— Жан, — говорит она мне, когда вечер, как пурпурный шарф, медленно опускается на Французский Квартал, когда вспыхивают золотистые огоньки уличных фонарей, — тебе нравятся эти трусики с серебряным бюстье, Жан?
(Она произносила мое имя правильно, на французский манер, как «Джон», только с мягким «ж»). Пять ночей в неделю Розали работала стриптизершей в ночном клубе на улице Бурбон. Она выбирала свой наряд из огромного арсенала микроскопических лоскутков ткани, которые она называла «костюмами». Некоторые из них были лишь чуть более материальны, чем моя собственная плоть. Когда она впервые сказала мне о своей работе, то думала, что я буду шокирован, но я рассмеялся.

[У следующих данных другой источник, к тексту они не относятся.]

(** * LibrdKafka statistics parser: loader, deduplication, time series, diagnostics

    A shallow embedding of [kafka_stats_parser.py] and the properties its
    specification states about it.

    Conventions of the embedding.
    - Python [dict]s keyed by strings are [gmap string _]; the [set]s of
      broker, topic and partition keys are [gset string].  The dictionary
      [seen_timestamps], whose [values()] are listed in insertion order, is
      an association list.
    - Python integers are [Z].  Values of a plotted series are [point]s: the
      Python [None], the gap marker [np.nan], or a number.  Numbers are exact
      rationals ([Q]); a Python float is the rounding of the rational the
      model computes, and rounding changes neither its sign nor whether it is
      zero.
    - [datetime.fromtimestamp] is the identity on epoch seconds.
    - The attributes of the four statistics classes have the types their
      docstrings declare. *)

From Stdlib Require Import ZArith QArith Qabs Qminmax Ascii String Lia.
From stdpp Require Import base option list sorting strings gmap.

Set Warnings "-register-all,-clear-no-such-hyp".
Local Open Scope Z_scope.

(** ** Decoded JSON values *)

(** What [json.loads] and [raw_decode] return: Python [None], [bool], [int],
    [str], [list] and [dict].  JSON numbers with a fraction or an exponent
    (Python floats) do not occur in the telemetry schema and are left out. *)
Inductive json : Type :=
  | JNull
  | JBool (b : bool)
  | JInt (z : Z)
  | JStr (s : string)
  | JList (l : list json)
  | JDict (d : gmap string json).

(** ** Outcomes of fallible code *)

Inductive exn : Type :=
  | AttributeError   (* [.get] or [.items] on a value that is not a dict *)
  | ValueError       (* [datetime.fromtimestamp] on a time whose year is
                        outside 1..9999 *)
  | OverflowError    (* the quotient of two integers is beyond the range of
                        a float *)
  | Unsupported.     (* an attribute holds a value of another type than the
                        class docstring declares: Python stores it as it is,
                        and what happens next depends on the use site *)

Inductive result (A : Type) : Type :=
  | Ok (a : A)
  | Raise (e : exn)
  | Diverges.
Arguments Ok {A} a.
Arguments Raise {A} e.
Arguments Diverges {A}.

(** Sequencing: the first exception aborts the rest. *)
Global Instance result_bind : MBind result := fun A B k r =>
  match r with
  | Ok a => k a
  | Raise e => Raise e
  | Diverges => Diverges
  end.

Global Instance result_fmap : FMap result := fun A B f r =>
  match r with
  | Ok a => Ok (f a)
  | Raise e => Raise e
  | Diverges => Diverges
  end.

(** [x.get(...)] and [x.items()] need [x] to be a dict. *)
Definition as_dict (v : json) : result (gmap string json) :=
  match v with
  | JDict d => Ok d
  | _ => Raise AttributeError
  end.

(** [d.get(k)] for an attribute declared [int]: absent and [null] are both
    Python's [None]. *)
Definition get_int (d : gmap string json) (k : string) : result (option Z) :=
  match d !! k with
  | None | Some JNull => Ok None
  | Some (JInt z) => Ok (Some z)
  | Some _ => Raise Unsupported
  end.

(** [d.get(k, dflt)] for an attribute declared [int]. *)
Definition get_int_default (d : gmap string json) (k : string) (dflt : Z)
  : result Z :=
  match d !! k with
  | None => Ok dflt
  | Some (JInt z) => Ok z
  | Some _ => Raise Unsupported
  end.

(** [d.get(k)] for an attribute declared [str]. *)
Definition get_str (d : gmap string json) (k : string)
  : result (option string) :=
  match d !! k with
  | None | Some JNull => Ok None
  | Some (JStr s) => Ok (Some s)
  | Some _ => Raise Unsupported
  end.

(** [d.get(k, {})]. *)
Definition get_or_empty (d : gmap string json) (k : string) : json :=
  default (JDict ∅) (d !! k).

(** A dict comprehension [{k: f(v) for k, v in d.items()}] with a fallible
    [f].  The entries are visited in the map's key order, not in Python's
    insertion order; the order only decides which of several failures is
    reported. *)
Definition dict_comprehension {A} (f : json -> result A)
    (d : gmap string json) : result (gmap string A) :=
  foldr (fun kv acc =>
           x ← f kv.2; m ← acc; Ok (<[kv.1 := x]> m))
        (Ok ∅) (map_to_list d).

(** ** The statistics classes *)

(** [class PartitionStats].  [partition] and [leader] are read without a
    default and may be [None]. *)
Record PartitionStats : Type := {
  pdata : json;
  partition : option Z;
  leader : option Z;
  consumer_lag : Z;
  consumer_lag_stored : Z;
  committed_offset : Z;
  stored_offset : Z;
  committed_leader_epoch : Z
}.

Definition PartitionStats_init (data : json) : result PartitionStats :=
  d ← as_dict data;
  v_partition ← get_int d "partition";
  v_leader ← get_int d "leader";
  v_lag ← get_int_default d "consumer_lag" (-1);
  v_lag_stored ← get_int_default d "consumer_lag_stored" (-1);
  v_committed ← get_int_default d "committed_offset" (-1001);
  v_stored ← get_int_default d "stored_offset" (-1001);
  v_epoch ← get_int_default d "committed_leader_epoch" (-1);
  Ok {| pdata := data; partition := v_partition; leader := v_leader;
        consumer_lag := v_lag; consumer_lag_stored := v_lag_stored;
        committed_offset := v_committed; stored_offset := v_stored;
        committed_leader_epoch := v_epoch |}.

(** [class TopicStats]. *)
Record TopicStats : Type := {
  tdata : json;
  topic : option string;
  partitions : gmap string PartitionStats
}.

Definition TopicStats_init (data : json) : result TopicStats :=
  d ← as_dict data;
  v_topic ← get_str d "topic";
  raw_parts ← as_dict (get_or_empty d "partitions");
  v_parts ← dict_comprehension PartitionStats_init raw_parts;
  Ok {| tdata := data; topic := v_topic; partitions := v_parts |}.

(** [class BrokerStats]. *)
Record BrokerStats : Type := {
  bdata : json;
  name : option string;
  source : option string;
  state : option string;
  connects : Z;
  disconnects : Z;
  rxbytes : Z;
  txbytes : Z;
  rxerrs : Z;
  txerrs : Z;
  req_timeouts : Z;
  rtt_avg : option Z;
  throttle_avg : option Z
}.

Definition BrokerStats_init (data : json) : result BrokerStats :=
  d ← as_dict data;
  v_name ← get_str d "name";
  v_source ← get_str d "source";
  v_state ← get_str d "state";
  v_connects ← get_int_default d "connects" 0;
  v_disconnects ← get_int_default d "disconnects" 0;
  v_rxbytes ← get_int_default d "rxbytes" 0;
  v_txbytes ← get_int_default d "txbytes" 0;
  v_rxerrs ← get_int_default d "rxerrs" 0;
  v_txerrs ← get_int_default d "txerrs" 0;
  v_req_timeouts ← get_int_default d "req_timeouts" 0;
  rtt ← as_dict (get_or_empty d "rtt");
  v_rtt_avg ← get_int rtt "avg";
  throttle ← as_dict (get_or_empty d "throttle");
  v_throttle_avg ← get_int throttle "avg";
  Ok {| bdata := data; name := v_name; source := v_source; state := v_state;
        connects := v_connects; disconnects := v_disconnects;
        rxbytes := v_rxbytes; txbytes := v_txbytes;
        rxerrs := v_rxerrs; txerrs := v_txerrs;
        req_timeouts := v_req_timeouts;
        rtt_avg := v_rtt_avg; throttle_avg := v_throttle_avg |}.

(** [class RdKafkaStats]: one snapshot. *)
Record RdKafkaStats : Type := {
  data : json;
  ts : option Z;
  time : option Z;
  type : option string;
  brokers : gmap string BrokerStats;
  topics : gmap string TopicStats
}.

— В жизни я видал вещи и похуже, — уверил я ее, думая о прелестных бесстыдных девушках-мулатках, с которыми был знаком; о знаменитых «частных представлениях» с участием ядовитых змей, присланных с Гаити, и смазанных маслом каменных фаллосах сомнительных идолов вуду.
Дважды или трижды я ходил посмотреть, как Розали танцует. Стрип-клуб располагался в старом здании — прежде там был бордель, который я очень хорошо помнил. В мои дни это место было полностью отделано алым шелком и пурпурным бархатом. Когда вы входили туда, ощущение было такое, словно над вами смыкаются огромные пухлые губы, затягивая вас в темные глубины. Я перестал навещать Розали на работе, когда она сказала, что ее нервирует, если она случайно ловит мое отражение в сотнях зеркал, теперь покрывающих стены клуба. Сотня Розали с плотью, усыпанной блестками, и сотня полупрозрачных Жанов, и тысяча умиленных мужчин с пронырливыми взглядами — все сливаются в точку кишащей бесконечности где-то в глубине стен. Я понимал, почему зеркала заставляли Розали нервничать, но думаю, ей также не нравилось, что я смотрю на других танцовщиц, хотя она была самой симпатичной из этой широкобедрой и преснолицей толпы.
Днем Розали одевалась в черное: кружево и сеть, кожа и шелк, нарядные траурные одежды детей смерти.